■ **Exercise**
Go through the entries below from the first line and output each one exactly, up to and including the line with "[]. unfold tissue_module.".
━━━ Exercise inputs
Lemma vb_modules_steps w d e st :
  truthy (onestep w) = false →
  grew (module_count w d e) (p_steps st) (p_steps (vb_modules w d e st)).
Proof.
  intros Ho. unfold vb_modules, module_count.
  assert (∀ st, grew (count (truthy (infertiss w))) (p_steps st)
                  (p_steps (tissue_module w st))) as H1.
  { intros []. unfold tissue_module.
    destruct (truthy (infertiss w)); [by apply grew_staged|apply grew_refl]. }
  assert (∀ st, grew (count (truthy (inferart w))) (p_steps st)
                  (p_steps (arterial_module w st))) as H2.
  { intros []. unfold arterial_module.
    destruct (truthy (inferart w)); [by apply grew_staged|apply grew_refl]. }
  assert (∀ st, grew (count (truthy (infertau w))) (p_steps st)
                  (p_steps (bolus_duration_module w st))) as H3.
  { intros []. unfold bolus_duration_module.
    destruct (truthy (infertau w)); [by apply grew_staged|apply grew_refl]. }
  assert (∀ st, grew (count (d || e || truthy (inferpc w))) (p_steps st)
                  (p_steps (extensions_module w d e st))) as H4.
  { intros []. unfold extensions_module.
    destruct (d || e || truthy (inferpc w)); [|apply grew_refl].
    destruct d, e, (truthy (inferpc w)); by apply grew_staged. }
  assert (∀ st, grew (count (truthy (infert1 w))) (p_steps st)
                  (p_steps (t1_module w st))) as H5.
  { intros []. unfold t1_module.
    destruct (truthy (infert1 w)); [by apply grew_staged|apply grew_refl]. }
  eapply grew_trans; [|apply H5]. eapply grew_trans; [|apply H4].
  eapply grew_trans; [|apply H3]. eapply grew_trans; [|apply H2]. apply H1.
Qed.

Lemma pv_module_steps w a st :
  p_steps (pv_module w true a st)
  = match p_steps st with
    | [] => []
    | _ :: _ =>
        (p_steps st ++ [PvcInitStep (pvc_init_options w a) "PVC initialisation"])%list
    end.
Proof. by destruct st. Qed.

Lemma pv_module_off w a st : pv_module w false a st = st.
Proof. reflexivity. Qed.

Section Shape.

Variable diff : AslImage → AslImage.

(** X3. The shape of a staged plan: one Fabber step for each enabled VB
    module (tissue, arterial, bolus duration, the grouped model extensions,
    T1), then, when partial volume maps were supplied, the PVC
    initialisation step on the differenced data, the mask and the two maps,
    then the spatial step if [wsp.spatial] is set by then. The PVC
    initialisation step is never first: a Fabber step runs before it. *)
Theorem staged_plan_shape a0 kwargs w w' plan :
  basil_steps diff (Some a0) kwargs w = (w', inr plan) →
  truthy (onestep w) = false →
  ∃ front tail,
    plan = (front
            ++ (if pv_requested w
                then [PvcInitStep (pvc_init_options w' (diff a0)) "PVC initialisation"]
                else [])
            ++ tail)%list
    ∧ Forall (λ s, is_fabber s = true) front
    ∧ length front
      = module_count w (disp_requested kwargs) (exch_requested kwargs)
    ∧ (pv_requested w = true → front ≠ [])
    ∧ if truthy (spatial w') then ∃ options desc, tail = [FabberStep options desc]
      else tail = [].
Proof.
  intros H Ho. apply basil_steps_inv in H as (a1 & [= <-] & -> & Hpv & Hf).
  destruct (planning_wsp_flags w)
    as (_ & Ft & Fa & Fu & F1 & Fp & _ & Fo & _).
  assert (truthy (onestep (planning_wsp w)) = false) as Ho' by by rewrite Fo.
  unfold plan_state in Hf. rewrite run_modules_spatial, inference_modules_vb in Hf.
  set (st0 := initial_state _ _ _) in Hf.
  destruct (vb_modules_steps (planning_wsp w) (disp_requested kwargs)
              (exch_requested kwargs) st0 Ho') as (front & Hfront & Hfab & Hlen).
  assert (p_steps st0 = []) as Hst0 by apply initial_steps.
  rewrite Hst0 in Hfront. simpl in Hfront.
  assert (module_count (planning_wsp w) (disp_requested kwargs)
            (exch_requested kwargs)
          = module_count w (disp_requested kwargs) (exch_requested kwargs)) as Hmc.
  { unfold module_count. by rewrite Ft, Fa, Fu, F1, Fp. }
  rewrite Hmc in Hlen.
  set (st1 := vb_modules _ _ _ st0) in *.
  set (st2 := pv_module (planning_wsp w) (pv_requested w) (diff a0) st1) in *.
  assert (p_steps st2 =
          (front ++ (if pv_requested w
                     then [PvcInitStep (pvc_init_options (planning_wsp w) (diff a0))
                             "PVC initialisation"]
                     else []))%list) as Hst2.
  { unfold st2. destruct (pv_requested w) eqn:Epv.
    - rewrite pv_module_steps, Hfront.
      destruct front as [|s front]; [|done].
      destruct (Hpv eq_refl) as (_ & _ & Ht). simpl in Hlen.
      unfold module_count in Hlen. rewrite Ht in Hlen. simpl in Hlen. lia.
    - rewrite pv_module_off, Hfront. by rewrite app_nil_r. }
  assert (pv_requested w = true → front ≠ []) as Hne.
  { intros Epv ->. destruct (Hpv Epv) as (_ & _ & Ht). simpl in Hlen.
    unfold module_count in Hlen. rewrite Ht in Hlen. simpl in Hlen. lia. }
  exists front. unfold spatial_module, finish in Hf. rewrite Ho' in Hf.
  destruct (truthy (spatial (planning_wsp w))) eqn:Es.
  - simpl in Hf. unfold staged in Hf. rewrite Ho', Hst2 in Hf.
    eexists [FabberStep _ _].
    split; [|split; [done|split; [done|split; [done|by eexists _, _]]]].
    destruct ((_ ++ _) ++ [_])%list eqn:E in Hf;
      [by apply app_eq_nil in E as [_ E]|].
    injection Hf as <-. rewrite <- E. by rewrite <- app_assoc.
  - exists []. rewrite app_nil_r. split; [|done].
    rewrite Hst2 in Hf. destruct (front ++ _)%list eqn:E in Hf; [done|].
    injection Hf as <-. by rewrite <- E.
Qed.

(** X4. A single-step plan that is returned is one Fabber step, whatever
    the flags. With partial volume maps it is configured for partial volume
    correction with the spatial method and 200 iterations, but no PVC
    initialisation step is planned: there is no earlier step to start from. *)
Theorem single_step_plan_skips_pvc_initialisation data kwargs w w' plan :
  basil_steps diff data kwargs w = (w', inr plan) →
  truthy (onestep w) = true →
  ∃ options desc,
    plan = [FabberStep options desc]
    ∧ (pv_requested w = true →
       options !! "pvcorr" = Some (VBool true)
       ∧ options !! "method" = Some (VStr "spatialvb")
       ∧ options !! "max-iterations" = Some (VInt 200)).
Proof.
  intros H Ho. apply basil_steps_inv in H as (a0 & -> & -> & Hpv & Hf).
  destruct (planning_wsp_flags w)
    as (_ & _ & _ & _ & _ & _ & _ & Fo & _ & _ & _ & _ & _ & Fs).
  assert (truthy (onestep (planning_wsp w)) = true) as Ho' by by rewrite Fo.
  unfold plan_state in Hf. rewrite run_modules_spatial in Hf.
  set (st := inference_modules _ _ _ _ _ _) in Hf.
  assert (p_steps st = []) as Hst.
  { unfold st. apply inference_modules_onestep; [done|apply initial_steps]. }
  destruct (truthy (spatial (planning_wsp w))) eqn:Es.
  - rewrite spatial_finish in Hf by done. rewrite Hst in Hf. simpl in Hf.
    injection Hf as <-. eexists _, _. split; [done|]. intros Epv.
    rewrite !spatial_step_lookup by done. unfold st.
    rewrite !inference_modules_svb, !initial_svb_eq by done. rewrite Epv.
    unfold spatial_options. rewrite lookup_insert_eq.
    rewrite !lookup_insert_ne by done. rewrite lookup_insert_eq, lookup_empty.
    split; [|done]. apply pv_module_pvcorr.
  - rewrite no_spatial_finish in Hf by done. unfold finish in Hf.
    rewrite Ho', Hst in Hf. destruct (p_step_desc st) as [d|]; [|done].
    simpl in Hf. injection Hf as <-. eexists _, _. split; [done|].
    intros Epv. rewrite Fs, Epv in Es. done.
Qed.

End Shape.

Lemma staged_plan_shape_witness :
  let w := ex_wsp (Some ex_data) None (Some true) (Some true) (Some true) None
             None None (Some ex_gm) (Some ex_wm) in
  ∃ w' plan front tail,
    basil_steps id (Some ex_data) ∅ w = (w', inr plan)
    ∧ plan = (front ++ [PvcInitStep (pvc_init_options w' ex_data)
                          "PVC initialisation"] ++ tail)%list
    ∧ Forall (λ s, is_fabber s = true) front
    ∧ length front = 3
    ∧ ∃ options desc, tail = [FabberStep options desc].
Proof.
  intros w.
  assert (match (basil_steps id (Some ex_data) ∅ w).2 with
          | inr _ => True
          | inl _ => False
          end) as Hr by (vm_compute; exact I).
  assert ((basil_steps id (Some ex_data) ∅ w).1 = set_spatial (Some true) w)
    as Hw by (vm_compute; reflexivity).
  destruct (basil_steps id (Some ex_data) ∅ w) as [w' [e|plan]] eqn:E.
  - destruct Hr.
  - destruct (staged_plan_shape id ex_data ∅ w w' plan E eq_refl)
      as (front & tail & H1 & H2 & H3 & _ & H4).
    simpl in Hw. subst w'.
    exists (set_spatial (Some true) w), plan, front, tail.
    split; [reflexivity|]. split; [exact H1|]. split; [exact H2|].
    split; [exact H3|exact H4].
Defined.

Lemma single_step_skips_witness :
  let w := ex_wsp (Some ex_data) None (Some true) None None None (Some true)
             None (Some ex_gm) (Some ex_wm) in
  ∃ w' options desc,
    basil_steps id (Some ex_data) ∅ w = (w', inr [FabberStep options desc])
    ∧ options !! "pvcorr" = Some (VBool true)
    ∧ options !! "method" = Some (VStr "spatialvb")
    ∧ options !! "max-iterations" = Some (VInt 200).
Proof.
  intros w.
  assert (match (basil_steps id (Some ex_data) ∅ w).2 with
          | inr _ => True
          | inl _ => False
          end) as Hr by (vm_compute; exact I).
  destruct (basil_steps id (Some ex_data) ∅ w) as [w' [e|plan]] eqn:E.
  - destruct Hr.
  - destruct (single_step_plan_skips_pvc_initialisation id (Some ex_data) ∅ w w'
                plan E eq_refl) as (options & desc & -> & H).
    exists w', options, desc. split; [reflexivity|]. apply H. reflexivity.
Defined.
━━━━━━
■ **Task output**
Lemma vb_modules_steps w d e st :
  truthy (onestep w) = false →
  grew (module_count w d e) (p_steps st) (p_steps (vb_modules w d e st)).
Proof.
  intros Ho. unfold vb_modules, module_count.
  assert (∀ st, grew (count (truthy (infertiss w))) (p_steps st)
                  (p_steps (tissue_module w st))) as H1.
  { intros []. unfold tissue_module.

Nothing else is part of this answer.